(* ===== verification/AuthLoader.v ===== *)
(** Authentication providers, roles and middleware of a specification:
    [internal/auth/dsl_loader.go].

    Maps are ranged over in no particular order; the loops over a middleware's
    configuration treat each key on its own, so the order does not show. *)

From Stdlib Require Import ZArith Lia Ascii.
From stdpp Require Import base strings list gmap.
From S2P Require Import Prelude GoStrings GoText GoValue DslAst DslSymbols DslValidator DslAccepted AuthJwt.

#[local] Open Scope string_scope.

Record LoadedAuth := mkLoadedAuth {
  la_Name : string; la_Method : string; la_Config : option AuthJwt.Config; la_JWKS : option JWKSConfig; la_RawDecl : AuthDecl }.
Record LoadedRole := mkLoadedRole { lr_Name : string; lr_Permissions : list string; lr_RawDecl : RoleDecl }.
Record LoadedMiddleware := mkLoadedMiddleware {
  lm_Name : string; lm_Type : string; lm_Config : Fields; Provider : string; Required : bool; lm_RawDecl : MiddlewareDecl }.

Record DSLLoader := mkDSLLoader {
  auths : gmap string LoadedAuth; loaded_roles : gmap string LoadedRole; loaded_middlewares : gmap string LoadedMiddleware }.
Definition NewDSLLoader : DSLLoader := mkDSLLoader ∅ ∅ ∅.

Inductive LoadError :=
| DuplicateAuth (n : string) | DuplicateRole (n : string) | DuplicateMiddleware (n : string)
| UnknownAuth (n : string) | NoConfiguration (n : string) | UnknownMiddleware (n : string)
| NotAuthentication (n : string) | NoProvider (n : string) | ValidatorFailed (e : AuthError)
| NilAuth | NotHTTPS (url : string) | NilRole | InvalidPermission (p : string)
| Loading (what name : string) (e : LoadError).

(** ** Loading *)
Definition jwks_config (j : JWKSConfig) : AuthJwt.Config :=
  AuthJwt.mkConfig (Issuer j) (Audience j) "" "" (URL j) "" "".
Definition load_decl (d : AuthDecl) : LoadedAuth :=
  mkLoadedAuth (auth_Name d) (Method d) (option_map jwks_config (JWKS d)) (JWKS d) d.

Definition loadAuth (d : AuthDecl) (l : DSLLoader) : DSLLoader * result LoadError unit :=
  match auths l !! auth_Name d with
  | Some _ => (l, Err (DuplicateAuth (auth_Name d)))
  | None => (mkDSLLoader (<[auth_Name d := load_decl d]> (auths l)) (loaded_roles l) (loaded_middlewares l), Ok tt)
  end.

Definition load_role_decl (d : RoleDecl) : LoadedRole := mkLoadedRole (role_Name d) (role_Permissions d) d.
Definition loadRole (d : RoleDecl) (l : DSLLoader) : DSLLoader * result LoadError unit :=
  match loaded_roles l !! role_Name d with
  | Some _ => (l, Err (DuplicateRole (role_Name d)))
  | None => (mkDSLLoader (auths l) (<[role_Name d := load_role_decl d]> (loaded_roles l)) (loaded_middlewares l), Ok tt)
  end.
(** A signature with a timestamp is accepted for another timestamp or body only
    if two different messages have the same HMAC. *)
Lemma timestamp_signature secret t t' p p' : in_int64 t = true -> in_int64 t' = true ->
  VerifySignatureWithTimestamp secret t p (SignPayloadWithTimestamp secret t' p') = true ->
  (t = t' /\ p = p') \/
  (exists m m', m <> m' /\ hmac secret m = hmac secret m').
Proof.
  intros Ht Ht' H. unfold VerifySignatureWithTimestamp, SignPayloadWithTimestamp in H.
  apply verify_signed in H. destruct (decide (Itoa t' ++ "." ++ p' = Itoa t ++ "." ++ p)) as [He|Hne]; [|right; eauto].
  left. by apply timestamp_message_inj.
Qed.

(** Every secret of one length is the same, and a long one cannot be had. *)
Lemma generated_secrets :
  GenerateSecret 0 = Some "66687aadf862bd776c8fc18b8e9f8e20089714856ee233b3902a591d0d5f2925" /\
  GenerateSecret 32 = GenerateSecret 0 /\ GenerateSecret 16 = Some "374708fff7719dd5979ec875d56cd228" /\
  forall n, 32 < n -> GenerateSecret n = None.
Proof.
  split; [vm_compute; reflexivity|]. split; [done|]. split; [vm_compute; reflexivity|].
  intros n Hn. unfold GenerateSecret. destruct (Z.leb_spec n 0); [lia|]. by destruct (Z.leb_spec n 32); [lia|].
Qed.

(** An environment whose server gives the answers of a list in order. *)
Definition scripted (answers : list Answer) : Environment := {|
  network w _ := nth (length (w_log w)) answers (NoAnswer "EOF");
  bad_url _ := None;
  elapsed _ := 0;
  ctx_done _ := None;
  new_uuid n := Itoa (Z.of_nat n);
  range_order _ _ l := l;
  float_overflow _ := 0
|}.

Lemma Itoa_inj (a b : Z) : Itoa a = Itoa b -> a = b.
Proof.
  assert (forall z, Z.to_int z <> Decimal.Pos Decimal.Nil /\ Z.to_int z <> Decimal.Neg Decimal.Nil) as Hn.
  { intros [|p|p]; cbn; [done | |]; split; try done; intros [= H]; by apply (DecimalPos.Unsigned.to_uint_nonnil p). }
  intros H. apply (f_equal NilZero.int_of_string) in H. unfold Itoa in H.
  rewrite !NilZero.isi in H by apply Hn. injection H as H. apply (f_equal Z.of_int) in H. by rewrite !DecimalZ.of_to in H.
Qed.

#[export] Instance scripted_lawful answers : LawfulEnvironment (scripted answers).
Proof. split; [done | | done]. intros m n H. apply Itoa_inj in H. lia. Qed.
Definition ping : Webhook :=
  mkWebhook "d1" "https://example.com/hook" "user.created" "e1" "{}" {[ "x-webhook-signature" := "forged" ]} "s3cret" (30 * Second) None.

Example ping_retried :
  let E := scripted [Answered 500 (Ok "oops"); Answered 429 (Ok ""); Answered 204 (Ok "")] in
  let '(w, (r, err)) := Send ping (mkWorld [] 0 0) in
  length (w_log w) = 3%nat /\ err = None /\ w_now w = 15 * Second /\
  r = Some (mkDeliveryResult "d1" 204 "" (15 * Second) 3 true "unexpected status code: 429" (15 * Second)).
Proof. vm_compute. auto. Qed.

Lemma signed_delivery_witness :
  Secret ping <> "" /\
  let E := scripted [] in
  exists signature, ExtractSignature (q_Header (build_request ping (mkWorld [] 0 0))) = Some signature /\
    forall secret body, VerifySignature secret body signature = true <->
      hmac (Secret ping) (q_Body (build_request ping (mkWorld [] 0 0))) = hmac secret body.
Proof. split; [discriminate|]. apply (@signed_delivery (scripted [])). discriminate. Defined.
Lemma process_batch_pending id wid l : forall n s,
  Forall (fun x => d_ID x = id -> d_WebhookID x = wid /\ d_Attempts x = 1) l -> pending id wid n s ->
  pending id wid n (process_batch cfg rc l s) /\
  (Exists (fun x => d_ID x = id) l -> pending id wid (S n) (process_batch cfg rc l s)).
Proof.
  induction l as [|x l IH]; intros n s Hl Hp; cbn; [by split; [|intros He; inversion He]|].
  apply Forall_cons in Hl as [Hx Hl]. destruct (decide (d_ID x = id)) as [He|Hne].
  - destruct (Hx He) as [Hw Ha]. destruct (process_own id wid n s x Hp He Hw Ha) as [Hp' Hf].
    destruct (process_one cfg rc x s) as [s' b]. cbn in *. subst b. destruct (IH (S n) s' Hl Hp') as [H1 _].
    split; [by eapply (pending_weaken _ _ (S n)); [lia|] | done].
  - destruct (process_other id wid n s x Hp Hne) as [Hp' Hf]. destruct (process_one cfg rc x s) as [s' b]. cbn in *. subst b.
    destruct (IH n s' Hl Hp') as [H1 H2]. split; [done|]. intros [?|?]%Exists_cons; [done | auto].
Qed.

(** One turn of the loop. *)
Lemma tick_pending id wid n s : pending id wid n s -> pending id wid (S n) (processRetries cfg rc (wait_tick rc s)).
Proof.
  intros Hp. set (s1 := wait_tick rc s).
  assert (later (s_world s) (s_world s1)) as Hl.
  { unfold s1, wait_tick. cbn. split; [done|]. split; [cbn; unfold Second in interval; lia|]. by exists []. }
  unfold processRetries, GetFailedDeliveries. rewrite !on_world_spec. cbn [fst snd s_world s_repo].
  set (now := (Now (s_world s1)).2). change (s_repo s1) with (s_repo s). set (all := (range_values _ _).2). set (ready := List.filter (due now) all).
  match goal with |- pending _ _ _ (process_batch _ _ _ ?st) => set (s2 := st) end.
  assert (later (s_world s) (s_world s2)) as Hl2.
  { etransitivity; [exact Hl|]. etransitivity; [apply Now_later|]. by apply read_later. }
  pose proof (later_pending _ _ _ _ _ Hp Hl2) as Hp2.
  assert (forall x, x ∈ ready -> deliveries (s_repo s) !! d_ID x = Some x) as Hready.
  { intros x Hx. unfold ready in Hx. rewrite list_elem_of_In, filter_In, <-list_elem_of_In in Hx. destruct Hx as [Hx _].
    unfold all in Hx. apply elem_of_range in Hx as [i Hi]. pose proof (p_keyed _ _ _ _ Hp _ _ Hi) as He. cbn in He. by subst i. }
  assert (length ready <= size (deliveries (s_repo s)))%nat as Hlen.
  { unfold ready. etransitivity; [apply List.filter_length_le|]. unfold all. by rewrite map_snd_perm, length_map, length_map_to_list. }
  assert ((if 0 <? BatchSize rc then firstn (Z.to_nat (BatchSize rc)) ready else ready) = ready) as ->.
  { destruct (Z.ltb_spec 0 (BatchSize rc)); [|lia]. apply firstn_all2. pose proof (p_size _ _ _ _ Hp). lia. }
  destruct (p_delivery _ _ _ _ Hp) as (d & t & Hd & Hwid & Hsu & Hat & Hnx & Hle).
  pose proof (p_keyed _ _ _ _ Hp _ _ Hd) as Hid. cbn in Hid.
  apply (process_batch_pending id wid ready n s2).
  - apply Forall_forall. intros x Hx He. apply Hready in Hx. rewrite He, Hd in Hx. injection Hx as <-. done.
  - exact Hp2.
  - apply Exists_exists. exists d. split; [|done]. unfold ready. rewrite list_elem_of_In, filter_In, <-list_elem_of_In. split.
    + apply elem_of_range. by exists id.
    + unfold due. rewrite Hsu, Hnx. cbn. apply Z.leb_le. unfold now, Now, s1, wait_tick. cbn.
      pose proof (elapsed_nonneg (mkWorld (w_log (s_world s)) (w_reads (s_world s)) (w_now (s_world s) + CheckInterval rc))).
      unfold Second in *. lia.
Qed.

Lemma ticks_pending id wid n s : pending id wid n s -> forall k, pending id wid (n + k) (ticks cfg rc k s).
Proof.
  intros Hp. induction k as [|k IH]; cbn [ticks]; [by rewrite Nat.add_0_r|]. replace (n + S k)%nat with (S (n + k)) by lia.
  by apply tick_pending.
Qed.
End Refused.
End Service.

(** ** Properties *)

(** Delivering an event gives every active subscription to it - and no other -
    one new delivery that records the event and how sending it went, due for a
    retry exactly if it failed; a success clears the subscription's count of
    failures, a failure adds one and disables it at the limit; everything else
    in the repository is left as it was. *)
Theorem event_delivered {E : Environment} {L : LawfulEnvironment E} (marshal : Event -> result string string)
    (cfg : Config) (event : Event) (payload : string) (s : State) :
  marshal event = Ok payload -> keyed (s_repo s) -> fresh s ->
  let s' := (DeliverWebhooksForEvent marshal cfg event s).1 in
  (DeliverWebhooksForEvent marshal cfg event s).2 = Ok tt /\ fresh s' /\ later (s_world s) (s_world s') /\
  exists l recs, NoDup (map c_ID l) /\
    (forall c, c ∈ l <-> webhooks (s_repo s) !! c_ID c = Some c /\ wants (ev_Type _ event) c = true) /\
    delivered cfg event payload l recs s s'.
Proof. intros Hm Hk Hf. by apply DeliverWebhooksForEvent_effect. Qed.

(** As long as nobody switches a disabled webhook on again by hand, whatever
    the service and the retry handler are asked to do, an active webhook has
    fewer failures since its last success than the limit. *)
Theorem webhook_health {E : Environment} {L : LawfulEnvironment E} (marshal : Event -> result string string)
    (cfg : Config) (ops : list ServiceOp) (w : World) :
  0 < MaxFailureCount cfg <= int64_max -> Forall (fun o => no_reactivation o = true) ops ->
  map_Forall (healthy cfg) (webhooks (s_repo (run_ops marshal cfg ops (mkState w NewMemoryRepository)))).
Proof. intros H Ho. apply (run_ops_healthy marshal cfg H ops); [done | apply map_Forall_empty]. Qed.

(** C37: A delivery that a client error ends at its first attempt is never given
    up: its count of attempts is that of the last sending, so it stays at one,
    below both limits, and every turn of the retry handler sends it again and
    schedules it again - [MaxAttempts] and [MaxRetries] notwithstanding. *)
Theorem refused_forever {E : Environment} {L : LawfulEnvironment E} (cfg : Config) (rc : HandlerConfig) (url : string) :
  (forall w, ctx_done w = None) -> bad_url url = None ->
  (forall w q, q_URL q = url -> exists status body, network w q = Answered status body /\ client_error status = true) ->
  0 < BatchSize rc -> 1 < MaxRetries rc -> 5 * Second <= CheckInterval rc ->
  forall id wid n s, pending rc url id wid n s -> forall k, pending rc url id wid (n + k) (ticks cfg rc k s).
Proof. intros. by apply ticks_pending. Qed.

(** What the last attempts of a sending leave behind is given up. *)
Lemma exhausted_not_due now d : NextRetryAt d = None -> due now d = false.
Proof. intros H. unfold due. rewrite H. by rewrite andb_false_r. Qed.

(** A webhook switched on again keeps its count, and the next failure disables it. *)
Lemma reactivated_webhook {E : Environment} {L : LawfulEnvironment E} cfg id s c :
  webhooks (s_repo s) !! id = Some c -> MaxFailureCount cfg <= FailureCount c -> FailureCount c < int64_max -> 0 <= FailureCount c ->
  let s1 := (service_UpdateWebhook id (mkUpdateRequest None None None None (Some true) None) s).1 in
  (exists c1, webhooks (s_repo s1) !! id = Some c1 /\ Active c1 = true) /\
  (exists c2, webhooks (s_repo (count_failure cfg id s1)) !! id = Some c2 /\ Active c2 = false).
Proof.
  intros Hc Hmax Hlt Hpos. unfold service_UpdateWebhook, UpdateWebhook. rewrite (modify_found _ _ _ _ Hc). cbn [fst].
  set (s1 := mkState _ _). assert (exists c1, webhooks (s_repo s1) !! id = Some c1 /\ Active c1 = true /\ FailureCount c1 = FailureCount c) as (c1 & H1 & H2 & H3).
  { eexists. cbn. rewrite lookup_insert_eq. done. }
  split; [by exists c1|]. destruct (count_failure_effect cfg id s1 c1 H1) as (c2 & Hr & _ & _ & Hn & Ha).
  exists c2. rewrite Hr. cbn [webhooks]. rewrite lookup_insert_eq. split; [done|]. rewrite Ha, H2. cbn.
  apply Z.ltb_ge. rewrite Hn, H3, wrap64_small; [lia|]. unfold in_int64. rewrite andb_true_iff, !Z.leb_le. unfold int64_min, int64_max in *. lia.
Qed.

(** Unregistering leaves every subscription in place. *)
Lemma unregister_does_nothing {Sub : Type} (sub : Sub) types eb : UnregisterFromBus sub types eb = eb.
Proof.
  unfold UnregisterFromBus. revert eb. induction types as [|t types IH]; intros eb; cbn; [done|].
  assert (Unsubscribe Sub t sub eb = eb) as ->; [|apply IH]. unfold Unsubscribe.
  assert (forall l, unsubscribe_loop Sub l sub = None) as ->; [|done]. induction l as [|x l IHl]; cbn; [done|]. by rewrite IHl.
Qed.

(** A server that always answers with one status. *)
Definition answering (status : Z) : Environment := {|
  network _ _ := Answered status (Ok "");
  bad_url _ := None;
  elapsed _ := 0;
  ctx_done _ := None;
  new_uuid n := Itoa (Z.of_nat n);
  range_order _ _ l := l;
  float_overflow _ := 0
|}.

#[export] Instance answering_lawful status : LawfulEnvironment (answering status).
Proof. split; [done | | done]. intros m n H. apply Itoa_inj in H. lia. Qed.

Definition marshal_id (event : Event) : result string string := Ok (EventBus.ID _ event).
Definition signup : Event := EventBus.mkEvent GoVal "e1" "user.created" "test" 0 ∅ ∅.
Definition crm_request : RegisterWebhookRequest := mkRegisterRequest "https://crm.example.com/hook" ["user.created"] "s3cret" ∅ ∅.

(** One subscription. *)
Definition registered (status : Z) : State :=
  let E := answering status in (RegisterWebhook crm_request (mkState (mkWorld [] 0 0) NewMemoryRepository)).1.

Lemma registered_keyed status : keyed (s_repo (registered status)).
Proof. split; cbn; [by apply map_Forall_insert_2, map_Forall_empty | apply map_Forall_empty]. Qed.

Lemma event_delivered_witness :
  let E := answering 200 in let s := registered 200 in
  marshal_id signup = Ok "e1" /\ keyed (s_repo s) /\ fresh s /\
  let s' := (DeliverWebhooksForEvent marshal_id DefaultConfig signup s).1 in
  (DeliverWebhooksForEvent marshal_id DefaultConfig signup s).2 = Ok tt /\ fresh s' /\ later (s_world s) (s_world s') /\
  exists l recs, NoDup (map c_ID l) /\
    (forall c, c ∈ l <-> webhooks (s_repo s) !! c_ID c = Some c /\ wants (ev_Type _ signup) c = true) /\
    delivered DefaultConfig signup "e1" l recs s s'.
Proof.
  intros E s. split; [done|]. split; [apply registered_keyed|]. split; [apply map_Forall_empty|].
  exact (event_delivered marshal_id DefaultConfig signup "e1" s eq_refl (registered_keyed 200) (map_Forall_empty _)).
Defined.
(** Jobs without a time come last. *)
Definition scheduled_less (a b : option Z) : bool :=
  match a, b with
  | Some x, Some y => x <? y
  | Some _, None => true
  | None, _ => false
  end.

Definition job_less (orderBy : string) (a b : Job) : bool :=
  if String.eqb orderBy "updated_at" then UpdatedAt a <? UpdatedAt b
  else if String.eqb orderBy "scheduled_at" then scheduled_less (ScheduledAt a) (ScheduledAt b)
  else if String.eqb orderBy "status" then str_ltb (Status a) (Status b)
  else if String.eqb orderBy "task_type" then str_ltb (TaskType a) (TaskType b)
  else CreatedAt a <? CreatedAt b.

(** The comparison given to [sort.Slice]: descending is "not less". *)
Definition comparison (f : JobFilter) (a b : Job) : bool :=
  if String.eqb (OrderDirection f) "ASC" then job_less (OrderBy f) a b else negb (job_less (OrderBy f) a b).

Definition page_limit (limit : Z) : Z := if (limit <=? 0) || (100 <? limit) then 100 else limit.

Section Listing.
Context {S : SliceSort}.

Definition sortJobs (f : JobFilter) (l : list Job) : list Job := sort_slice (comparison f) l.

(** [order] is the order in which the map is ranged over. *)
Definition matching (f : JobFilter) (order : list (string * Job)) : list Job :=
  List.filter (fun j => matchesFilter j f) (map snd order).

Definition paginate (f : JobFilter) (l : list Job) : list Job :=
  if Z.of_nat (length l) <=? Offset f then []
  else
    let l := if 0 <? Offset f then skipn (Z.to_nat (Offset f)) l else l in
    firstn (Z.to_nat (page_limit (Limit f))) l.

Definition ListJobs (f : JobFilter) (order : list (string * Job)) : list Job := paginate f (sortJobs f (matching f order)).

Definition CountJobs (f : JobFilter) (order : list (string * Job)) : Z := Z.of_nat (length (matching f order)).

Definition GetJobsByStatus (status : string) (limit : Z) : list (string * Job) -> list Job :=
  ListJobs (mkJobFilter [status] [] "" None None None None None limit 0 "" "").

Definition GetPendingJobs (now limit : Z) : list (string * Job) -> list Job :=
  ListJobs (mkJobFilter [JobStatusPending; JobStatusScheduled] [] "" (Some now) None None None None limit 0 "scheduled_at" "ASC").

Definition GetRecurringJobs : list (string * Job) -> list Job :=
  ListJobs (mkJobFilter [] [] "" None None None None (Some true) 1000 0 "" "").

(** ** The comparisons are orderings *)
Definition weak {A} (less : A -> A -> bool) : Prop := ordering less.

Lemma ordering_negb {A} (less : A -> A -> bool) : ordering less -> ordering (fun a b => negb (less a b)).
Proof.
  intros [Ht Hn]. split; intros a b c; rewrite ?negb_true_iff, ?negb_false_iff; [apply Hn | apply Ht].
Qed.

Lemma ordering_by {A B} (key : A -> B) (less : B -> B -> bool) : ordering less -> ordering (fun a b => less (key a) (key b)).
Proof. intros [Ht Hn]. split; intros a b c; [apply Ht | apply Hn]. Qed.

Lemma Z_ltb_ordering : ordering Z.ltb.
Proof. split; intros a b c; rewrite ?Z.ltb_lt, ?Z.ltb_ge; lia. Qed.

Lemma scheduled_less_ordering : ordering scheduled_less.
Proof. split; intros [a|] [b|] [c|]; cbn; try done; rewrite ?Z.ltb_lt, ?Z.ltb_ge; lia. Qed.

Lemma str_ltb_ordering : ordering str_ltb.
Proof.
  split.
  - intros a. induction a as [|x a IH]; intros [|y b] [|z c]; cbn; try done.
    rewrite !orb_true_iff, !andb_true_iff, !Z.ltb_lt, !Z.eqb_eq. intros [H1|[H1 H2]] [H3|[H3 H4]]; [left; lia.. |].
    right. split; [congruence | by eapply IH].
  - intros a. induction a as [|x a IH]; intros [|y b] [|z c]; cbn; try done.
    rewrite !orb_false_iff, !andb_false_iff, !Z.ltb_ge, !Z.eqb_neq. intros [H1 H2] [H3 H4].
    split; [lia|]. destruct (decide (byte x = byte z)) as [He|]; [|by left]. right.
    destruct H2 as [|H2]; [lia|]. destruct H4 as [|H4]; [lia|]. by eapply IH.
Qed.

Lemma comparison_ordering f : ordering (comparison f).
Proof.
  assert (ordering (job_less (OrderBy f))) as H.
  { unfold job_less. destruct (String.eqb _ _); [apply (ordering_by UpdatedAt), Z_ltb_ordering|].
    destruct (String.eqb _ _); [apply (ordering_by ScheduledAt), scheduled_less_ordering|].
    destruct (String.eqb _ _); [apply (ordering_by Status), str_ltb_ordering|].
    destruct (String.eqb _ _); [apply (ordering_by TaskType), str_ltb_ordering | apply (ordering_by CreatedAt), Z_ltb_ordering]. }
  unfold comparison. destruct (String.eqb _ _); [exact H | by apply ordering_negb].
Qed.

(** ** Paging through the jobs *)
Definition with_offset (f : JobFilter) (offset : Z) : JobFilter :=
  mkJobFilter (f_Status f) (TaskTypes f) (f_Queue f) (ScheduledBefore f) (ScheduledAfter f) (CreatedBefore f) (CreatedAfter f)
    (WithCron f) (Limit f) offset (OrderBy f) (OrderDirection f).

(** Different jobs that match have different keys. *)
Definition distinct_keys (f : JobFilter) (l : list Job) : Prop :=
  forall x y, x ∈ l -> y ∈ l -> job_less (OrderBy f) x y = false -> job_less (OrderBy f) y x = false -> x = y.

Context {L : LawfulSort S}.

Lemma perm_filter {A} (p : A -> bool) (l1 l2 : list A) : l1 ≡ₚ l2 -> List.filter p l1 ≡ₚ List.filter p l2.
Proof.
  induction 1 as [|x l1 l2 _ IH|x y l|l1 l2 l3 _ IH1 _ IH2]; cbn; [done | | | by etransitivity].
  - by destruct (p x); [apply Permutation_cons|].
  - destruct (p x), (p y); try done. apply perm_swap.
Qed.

-*-

* _Work required_: Whatever else the listing above holds, retype exactly only the lines from the one containing "induction l as [|x l IH];" to the one containing "assert (length ready", both ends kept.

* _Result_:
  induction l as [|x l IH]; intros n s Hl Hp; cbn; [by split; [|intros He; inversion He]|].
  apply Forall_cons in Hl as [Hx Hl]. destruct (decide (d_ID x = id)) as [He|Hne].
  - destruct (Hx He) as [Hw Ha]. destruct (process_own id wid n s x Hp He Hw Ha) as [Hp' Hf].
    destruct (process_one cfg rc x s) as [s' b]. cbn in *. subst b. destruct (IH (S n) s' Hl Hp') as [H1 _].
    split; [by eapply (pending_weaken _ _ (S n)); [lia|] | done].
  - destruct (process_other id wid n s x Hp Hne) as [Hp' Hf]. destruct (process_one cfg rc x s) as [s' b]. cbn in *. subst b.
    destruct (IH n s' Hl Hp') as [H1 H2]. split; [done|]. intros [?|?]%Exists_cons; [done | auto].
Qed.

(** One turn of the loop. *)
Lemma tick_pending id wid n s : pending id wid n s -> pending id wid (S n) (processRetries cfg rc (wait_tick rc s)).
Proof.
  intros Hp. set (s1 := wait_tick rc s).
  assert (later (s_world s) (s_world s1)) as Hl.
  { unfold s1, wait_tick. cbn. split; [done|]. split; [cbn; unfold Second in interval; lia|]. by exists []. }
  unfold processRetries, GetFailedDeliveries. rewrite !on_world_spec. cbn [fst snd s_world s_repo].
  set (now := (Now (s_world s1)).2). change (s_repo s1) with (s_repo s). set (all := (range_values _ _).2). set (ready := List.filter (due now) all).
  match goal with |- pending _ _ _ (process_batch _ _ _ ?st) => set (s2 := st) end.
  assert (later (s_world s) (s_world s2)) as Hl2.
  { etransitivity; [exact Hl|]. etransitivity; [apply Now_later|]. by apply read_later. }
  pose proof (later_pending _ _ _ _ _ Hp Hl2) as Hp2.
  assert (forall x, x ∈ ready -> deliveries (s_repo s) !! d_ID x = Some x) as Hready.
  { intros x Hx. unfold ready in Hx. rewrite list_elem_of_In, filter_In, <-list_elem_of_In in Hx. destruct Hx as [Hx _].
    unfold all in Hx. apply elem_of_range in Hx as [i Hi]. pose proof (p_keyed _ _ _ _ Hp _ _ Hi) as He. cbn in He. by subst i. }
  assert (length ready <= size (deliveries (s_repo s)))%nat as Hlen.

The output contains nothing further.